Butyltins (BTs) are organic tin compounds used in marine ship paints. They act as anti-fouling agents, to prevent hulls and docks from becoming encrusted with barnacles. However, repeated studies have demonstrated negative impacts of BTs on organisms such as molluscs and gastropods and, more recently, marine mammals such as dolphins.
Dead sea otters found along California coastal waters contained high levels of TBT and other BT compounds, which according to a researcher at the University of Michigan, may have contributed to immunosuppression in the otters and increased their susceptibility to infections. Sea otters which had died of infectious diseases contained greater concentrations of BTs in their tissues than those that died of trauma or unknown causes.

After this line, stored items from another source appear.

(* ===== verification/StatePlan.v ===== *)
(** * The plan of a state computation

    What the first phases of the streaming pipelines compute: the index holds
    exactly the ancestors of the targets, the degrees count the distinct
    edges among them, and the sort lists them with every parent before its
    children, all of them exactly when the ancestors contain no cycle. *)
From stdpp Require Import prelude gmap strings sorting.
From Stdlib Require String.
From S2P Require Import Prelude Dense EventTypes Json Events Iterative StateAt.

Lemma try_fold_ext {A S} (f g : S → A → option S) l s : (∀ s x, f s x = g s x) → try_fold f l s = try_fold g l s.
Proof. intros Hfg. revert s. induction l as [|x l IH]; intros s; simpl; [done|]. rewrite Hfg. by destruct (g s x). Qed.

(** ** Vectors as functions of the index *)

Section tab.
Context {A : Type} (n : nat).
Implicit Types (f g : nat → A).

Definition tab f : list A := f <$> seq 0 n.

Lemma tab_lookup f i : i < n → tab f !! i = Some (f i).
Proof. intros Hi. unfold tab. rewrite list_lookup_fmap, lookup_seq_lt by done. done. Qed.

Lemma length_tab f : length (tab f) = n.
Proof. unfold tab. by rewrite length_fmap, length_seq. Qed.

Lemma tab_ext f g : (∀ i, i < n → f i = g i) → tab f = tab g.
Proof. intros Hfg. apply list_fmap_ext. intros i j [-> Hi]%lookup_seq. by apply Hfg. Qed.

Lemma replicate_tab x : replicate n x = tab (λ _, x).
Proof.
  apply list_eq. intros i. destruct (decide (i < n)) as [Hi|Hi]; [by rewrite lookup_replicate_2, tab_lookup by done|].
  rewrite !lookup_ge_None_2; [done|rewrite length_tab; lia|rewrite length_replicate; lia].
Qed.

Lemma vec_set_tab f i x : i < n → vec_set (tab f) i x = Some (tab (λ j, if decide (j = i) then x else f j)).
Proof.
  intros Hi. rewrite vec_set_lt by (by rewrite length_tab). f_equal. apply list_eq. intros j.
  destruct (decide (j < n)) as [Hj|Hj].
  - rewrite tab_lookup by done. case_decide as Hd; [subst; apply list_lookup_insert_eq; by rewrite length_tab|].
    rewrite list_lookup_insert_ne by done. by apply tab_lookup.
  - rewrite !lookup_ge_None_2; [done|rewrite length_tab; lia|rewrite length_insert, length_tab; lia].
Qed.

Lemma vec_alter_tab f i h : i < n → vec_alter (tab f) i h = Some (tab (λ j, if decide (j = i) then h (f j) else f j)).
Proof.
  intros Hi. unfold vec_alter. rewrite tab_lookup, vec_set_tab by done. f_equal. apply tab_ext. intros j _.
  by case_decide; subst.
Qed.
End tab.

(** A saturating counter. *)
Definition sat (k : nat) : N := N.min USIZE_MAX (N.of_nat k).
Lemma sat_S k : usize_saturating_add (sat k) 1 = sat (S k).
Proof. unfold usize_saturating_add, sat. lia. Qed.
Lemma sat_small k : (N.of_nat k ≤ USIZE_MAX)%N → sat k = N.of_nat k.
Proof. unfold sat. lia. Qed.

Section graph.
Context {Id C : Type} `{EventId Id}.
Abbreviation event_map := (gmap Id (LeanEvent Id C)).
Implicit Types (events_map : event_map).

(** The distinct previous events that are present, in order. *)
Definition parents events_map (id : Id) : list Id :=
  match events_map !! id with
  | Some ev => first_seen (filter (λ p, is_Some (events_map !! p)) (prev_events ev))
  | None => []
  end.
Definition parent_of events_map (x p : Id) : Prop := p ∈ parents events_map x.

Definition ancestor events_map (targets : list Id) (x : Id) : Prop :=
  ∃ t, t ∈ targets ∧ rtc (parent_of events_map) t x.

Lemma elem_of_parents events_map x p :
  p ∈ parents events_map x ↔ ∃ ev, events_map !! x = Some ev ∧ p ∈ prev_events ev ∧ p ∈ dom events_map.
Proof.
  unfold parents. destruct (events_map !! x) as [ev|] eqn:E; [|set_solver].
  rewrite elem_of_first_seen, list_elem_of_filter. setoid_rewrite elem_of_dom. naive_solver.
Qed.

Lemma parents_dom events_map x p : parent_of events_map x p → p ∈ dom events_map.
Proof. intros (ev & _ & _ & Hp)%elem_of_parents. done. Qed.

Lemma ancestor_dom events_map targets x :
  (∀ t, t ∈ targets → t ∈ dom events_map) → ancestor events_map targets x → x ∈ dom events_map.
Proof. intros Ht (t & Hin & Hr). apply rtc_inv_r in Hr as [->|(y & _ & Hy)]; [by apply Ht|by eapply parents_dom]. Qed.

(** ** The index *)

Section collect.
Context (events_map : event_map) (targets : list Id).
Hypothesis Htargets : ∀ t, t ∈ targets → t ∈ dom events_map.

(** The collected ids and the seen set are the same. *)
Record collected (s : list Id * gset Id) : Prop := {
  col_nodup : NoDup s.1;
  col_seen x : x ∈ s.2 ↔ x ∈ s.1;
  col_ancestor x : x ∈ s.1 → ancestor events_map targets x
}.

Lemma push_targets_spec :
  collected (foldl push_target ([], ∅) targets)
  ∧ (∀ t, t ∈ targets → t ∈ (foldl push_target ([], ∅) targets).1)
  ∧ length (foldl push_target ([], ∅) targets).1 ≤ length targets.
Proof.
  assert (∀ l, (∀ t, t ∈ l → t ∈ targets) →
    let s := foldl push_target ([], ∅) l in
    collected s ∧ (∀ t, t ∈ l → t ∈ s.1) ∧ length s.1 ≤ length l) as Hall; [|by apply Hall].
  intros l. induction l as [|t l IH] using rev_ind; intros Hl.
  { split_and!; [|set_solver|done]. split; [constructor|set_solver|set_solver]. }
  rewrite foldl_app. destruct IH as ([Hnd Hs Ha] & Hin & Hlen); [set_solver|].
  set (s := foldl push_target ([], ∅) l) in *. simpl. unfold push_target. rewrite length_app. simpl.
  case_decide as Hd; [split_and!; [done|set_solver|lia]|]. split_and!; simpl.
  - split; simpl.
    + apply NoDup_app. split_and!; [done|set_solver|apply NoDup_singleton].
    + set_solver.
    + intros x [Hx|Hx%list_elem_of_singleton]%elem_of_app; [by apply Ha|]. exists t. subst. split; [set_solver|done].
  - set_solver.
  - rewrite length_app. simpl. lia.
Qed.

(** The fold over one event's previous events. *)
Lemma collect_prevs_spec (prev : list Id) (idx : list Id) (seen : gset Id) (x : Id) :
  collected (idx, seen) → x ∈ idx → (∀ p, p ∈ prev → p ∈ dom events_map → parent_of events_map x p) →
  let r := foldl (collect_prev events_map) ([], seen) prev in
  collected (idx ++ r.1, r.2) ∧ (∀ p, p ∈ prev → p ∈ dom events_map → p ∈ r.2).
Proof.
  intros Hc Hx Hp. induction prev as [|p prev IH] using rev_ind.
  { simpl. rewrite app_nil_r. split; [done|set_solver]. }
  rewrite foldl_app. destruct IH as [[Hnd Hs Ha] Hin]; [intros; apply Hp; set_solver|].
  set (r := foldl (collect_prev events_map) ([], seen) prev) in *. simpl in *. unfold collect_prev.
  destruct (events_map !! p) as [ev|] eqn:Ep.
  2:{ split; [done|]. intros q [Hq| ->%list_elem_of_singleton]%elem_of_app Hd; [by apply Hin|].
      by apply not_elem_of_dom in Ep. }
  apply elem_of_dom_2 in Ep. case_decide as Hd; [split; [done|set_solver]|]. split.
  - simpl. rewrite (assoc_L (++)). split; simpl.
    + apply NoDup_app. split_and!; [done|set_solver|apply NoDup_singleton].
    + intros y. rewrite elem_of_union, elem_of_app, Hs. set_solver.
    + intros y [Hy|Hy%list_elem_of_singleton]%elem_of_app; [by apply Ha|]. subst y.
      destruct (Ha x) as (t & Ht & Hr); [set_solver|]. exists t. split; [done|].
      eapply rtc_r; [exact Hr|]. apply Hp; [set_solver|done].
  - simpl. set_solver.
Qed.

Lemma collected_length s : collected s → length s.1 ≤ size events_map.
Proof.
  intros [Hnd _ Ha]. rewrite <-size_dom, <-(size_list_to_set (C:=gset Id) s.1) by done.
  apply subseteq_size. intros x Hx%elem_of_list_to_set. by eapply ancestor_dom; [|apply Ha].
Qed.

Lemma collect_drain :
  ∃ s, drain (collect_body events_map) (length targets + size events_map)
      (foldl push_target ([], ∅) targets).1 (foldl push_target ([], ∅) targets) = Some s
    ∧ collected s ∧ ∀ x, ancestor events_map targets x → x ∈ s.1.
Proof.
  rewrite drain_try. destruct push_targets_spec as (Hc0 & Ht0 & Hl0).
  apply (try_drain_spec _ (λ q s, collected s ∧ (∀ t, t ∈ targets → t ∈ s.1) ∧ (∀ x, x ∈ q → x ∈ s.1)
      ∧ ∀ x p, x ∈ s.1 → x ∉ q → parent_of events_map x p → p ∈ s.1) _
    (λ q s, length q + (size events_map - length s.1))).
  - intros x q [idx seen] (Hc & Ht & Hq & Hcl). eexists. split; [done|]. split; [simpl; lia|].
    unfold collect_body. simpl. assert (x ∈ idx) as Hx by (apply Hq; left).
    destruct (events_map !! x) as [ev|] eqn:Ex.
    2:{ rewrite app_nil_r. split; [|simpl; lia]. split_and!; [done|done|set_solver|].
        intros y p Hy Hyq Hp. destruct (decide (y = x)) as [->|Hne]; [|apply (Hcl y p); set_solver].
        apply elem_of_parents in Hp as (ev & E & _). congruence. }
    pose proof (collect_prevs_spec (prev_events ev) idx seen x Hc Hx) as Hr.
    destruct Hr as [Hc' Hp']. { intros p Hp Hd. apply elem_of_parents. by exists ev. }
    destruct (foldl (collect_prev events_map) ([], seen) (prev_events ev)) as [new seen']. simpl in *.
    pose proof (collected_length _ Hc') as Hlen. simpl in Hlen. rewrite length_app in Hlen.
    split; [|rewrite !length_app; lia].
    split_and!; [done|set_solver|set_solver|]. intros y p Hy Hyq Hp.
    destruct (decide (y = x)) as [->|Hne].
    + apply elem_of_parents in Hp as (ev' & E & Hp & Hd). simplify_eq. apply (col_seen _ Hc'). by apply Hp'.
    + apply elem_of_app. left. apply (Hcl y p); [|set_solver|done]. set_solver.
  - intros s (Hc & Ht & _ & Hcl). split; [done|]. intros x (t & Hin & Hr).
    apply Ht in Hin. clear -Hr Hin Hcl. induction Hr as [|t y x Hty _ IH]; [done|].
    apply IH. by apply (Hcl t y Hin ltac:(set_solver)).
  - split_and!; [done|done|done|done].
  - pose proof (collected_length _ Hc0). lia.
Qed.

Lemma collect_batch_spec :
  (N.of_nat (size events_map) ≤ USIZE_MAX)%N →
  ∃ ix, collect_ancestor_short_ids_batch targets events_map = Some ix ∧ dense_ok Idx_usize ix
    ∧ (N.of_nat (Dense.len ix) ≤ USIZE_MAX)%N ∧ ∀ x, x ∈ items ix ↔ ancestor events_map targets x.
Proof.
  intros Hsize. unfold collect_ancestor_short_ids_batch.
  destruct collect_drain as ([idx seen] & -> & Hc & Ha). simpl in *.
  pose proof (collected_length _ Hc) as Hlen. simpl in Hlen. destruct Hc as [Hnd _ Hanc]. simpl in *.
  destruct (try_build_spec Idx_usize idx) as (ix & -> & Hok & Hit); [lia|rewrite first_seen_NoDup by done; simpl; lia|].
  exists ix. split_and!; [done|done|unfold Dense.len; rewrite Hit, first_seen_NoDup by done; lia|].
  intros x. rewrite Hit, first_seen_NoDup by done.
  split; [apply Hanc|apply Ha].
Qed.
End collect.

(** ** Distinct parents by index *)

Section dedup.
Context (ix : DenseIndex Id).

Definition distinct_parents (prev : list Id) : list nat := first_seen (omap (index_of ix) prev).

(** One step of a loop over previous events, repeated ones skipped. *)
Definition dedup_step {S} (f : S → nat → option S) (s : S * option (gset nat)) (pe : Id)
    : option (S * option (gset nat)) :=
  match index_of ix pe with
  | None => Some s
  | Some p => if already_seen s.2 p then Some s else s' ←! f s.1 p; Some (s', mark_seen s.2 p)
  end.

Lemma dedup_seen {S} (f : S → nat → option S) (prev : list Id) (s : S) :
  try_fold (dedup_step f) prev (s, Some ∅)
  = (λ s', (s', Some (list_to_set (distinct_parents prev)))) <$> try_fold f (distinct_parents prev) s.
Proof.
  induction prev as [|pe prev IH] using rev_ind; [done|].
  rewrite try_fold_app, IH. unfold distinct_parents. rewrite omap_app. simpl.
  destruct (index_of ix pe) as [p|] eqn:Ep.
  2:{ rewrite app_nil_r. destruct (try_fold f _ s); simpl; [|done]. unfold dedup_step. by rewrite Ep. }
  rewrite first_seen_snoc, try_fold_app.
  destruct (try_fold f (first_seen (omap (index_of ix) prev)) s) as [s'|]; simpl; [|done].
  unfold dedup_step. rewrite Ep. simpl. rewrite bool_decide_decide.
  destruct (decide (p ∈ list_to_set (first_seen (omap (index_of ix) prev)))) as [Hp|Hp], (decide (p ∈ omap (index_of ix) prev)) as [Hp'|Hp'];
    rewrite elem_of_list_to_set, elem_of_first_seen in Hp; try done.
  - simpl. by rewrite app_nil_r.
  - simpl. destruct (f s' p) as [s2|]; simpl; [|done]. do 3 f_equal. rewrite list_to_set_app_L. set_solver.
Qed.

(** The guard is absent only where it is not needed. *)
Lemma dedup_fold {S} (f : S → nat → option S) (prev : list Id) (s : S) :
  fst <$> try_fold (dedup_step f) prev (s, parent_dedup_set (length prev)) = try_fold f (distinct_parents prev) s.
Proof.
  destruct prev as [|pe [|pe' prev]].
  - done.
  - unfold distinct_parents, dedup_step. simpl. destruct (index_of ix pe) as [p|]; simpl; [|done]. by destruct (f s p).
  - change (parent_dedup_set _) with (Some (∅ : gset nat)). rewrite dedup_seen.
    by destruct (try_fold f _ s).
Qed.

End dedup.

(** An index of events of the map, closed under their parents. *)
Record indexed events_map (ix : DenseIndex Id) : Prop := {
  ix_dense : dense_ok Idx_usize ix;
  ix_dom x : x ∈ items ix → x ∈ dom events_map;
  ix_closed x p : x ∈ items ix → parent_of events_map x p → p ∈ items ix;
  ix_size : (N.of_nat (Dense.len ix) ≤ USIZE_MAX)%N
}.

Section index.
Context (events_map : event_map) (ix : DenseIndex Id).
Hypothesis Hix : indexed events_map ix.
Abbreviation n := (Dense.len ix).

(** The distinct parents of the node at [i]. *)
Definition par (i : nat) : list nat :=
  match items ix !! i with
  | Some x => match events_map !! x with Some ev => distinct_parents ix (prev_events ev) | None => [] end
  | None => []
  end.

Lemma NoDup_par i : NoDup (par i).
Proof. unfold par. repeat case_match; try apply NoDup_nil_2. apply NoDup_first_seen. Qed.

Lemma index_items x i : index_of ix x = Some i ↔ items ix !! i = Some x.
Proof. apply (dense_index _ _ (ix_dense _ _ Hix)). Qed.

Lemma elem_of_par i j : j ∈ par i ↔ ∃ x p, items ix !! i = Some x ∧ items ix !! j = Some p ∧ parent_of events_map x p.
Proof.
  unfold par, parent_of. setoid_rewrite elem_of_parents. destruct (items ix !! i) as [x|] eqn:Ei; [|set_solver].
  destruct (events_map !! x) as [ev|] eqn:Ex; [|naive_solver set_solver].
  unfold distinct_parents. rewrite elem_of_first_seen, list_elem_of_omap. split.
  - intros (p & Hp & Hj%index_items). exists x, p. split_and!; [done..|]. exists ev. split_and!; [done..|].
    apply (ix_dom _ _ Hix). by eapply list_elem_of_lookup_2.
  - intros (x' & p & [= <-] & Hj & ev' & E & Hp & _). simplify_eq. exists p. split; [done|]. by apply index_items.
Qed.

Lemma par_lt i j : j ∈ par i → j < n ∧ i < n.
Proof. intros (x & p & Hi & Hj & _)%elem_of_par. by split; eapply lookup_lt_Some. Qed.

Lemma parents_par x i : items ix !! i = Some x → Forall2 (λ j p, items ix !! j = Some p) (par i) (parents events_map x).
Proof.
  intros Hi. unfold par, parents. rewrite Hi. destruct (events_map !! x) as [ev|] eqn:Ex; [|constructor].
  unfold distinct_parents.
  assert (∀ l, (∀ p, p ∈ l → p ∈ prev_events ev) → Forall2 (λ j p, items ix !! j = Some p) (first_seen (omap (index_of ix) l))
    (first_seen (filter (λ p, is_Some (events_map !! p)) l))) as Hall; [|by apply Hall].
  intros l. induction l as [|p l IH] using rev_ind; intros Hl; [constructor|].
  rewrite omap_app, filter_app. simpl. rewrite filter_cons, filter_nil.
  destruct (decide (is_Some (events_map !! p))) as [Hp|Hp].
  - assert (p ∈ items ix) as [j Hj]%list_elem_of_lookup.
    { apply (ix_closed _ _ Hix x); [by eapply list_elem_of_lookup_2|]. apply elem_of_parents. exists ev.
      split_and!; [done|apply Hl; set_solver|by apply elem_of_dom]. }
    pose proof Hj as Hj'. apply index_items in Hj'. rewrite Hj', !first_seen_snoc.
    apply Forall2_app; [apply IH; set_solver|].
    assert (j ∈ omap (index_of ix) l ↔ p ∈ filter (λ p, is_Some (events_map !! p)) l) as Hiff.
    { rewrite list_elem_of_omap, list_elem_of_filter. setoid_rewrite index_items. rewrite Hj. naive_solver. }
    destruct (decide (j ∈ _)), (decide (p ∈ _)); try tauto; repeat constructor. done.
  - destruct (index_of ix p) as [j|] eqn:Ej.
    + exfalso. apply Hp, elem_of_dom, (ix_dom _ _ Hix). apply index_items in Ej. by eapply list_elem_of_lookup_2.
    + rewrite !app_nil_r. apply IH. set_solver.
Qed.
End index.
End graph.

In 1989, tributyltin (TBT) was banned in the USA on vessels of 25 meters or less in length. However, because BTs persist in sediment for years, wildlife continues to be exposed to them. In addition, they are still used on larger vessels and aluminium-hulled boats. Large harbours such as California's Monterey Bay that handle ships greater than 25 m in length, which are legally painted with TBT, continue to experience high inputs of butyltins. These particularly affect animals such as sea otters, which are coastal and feed on such species as scallops, mussels, rock crabs and sea urchins, which accumulate high levels of butyltins.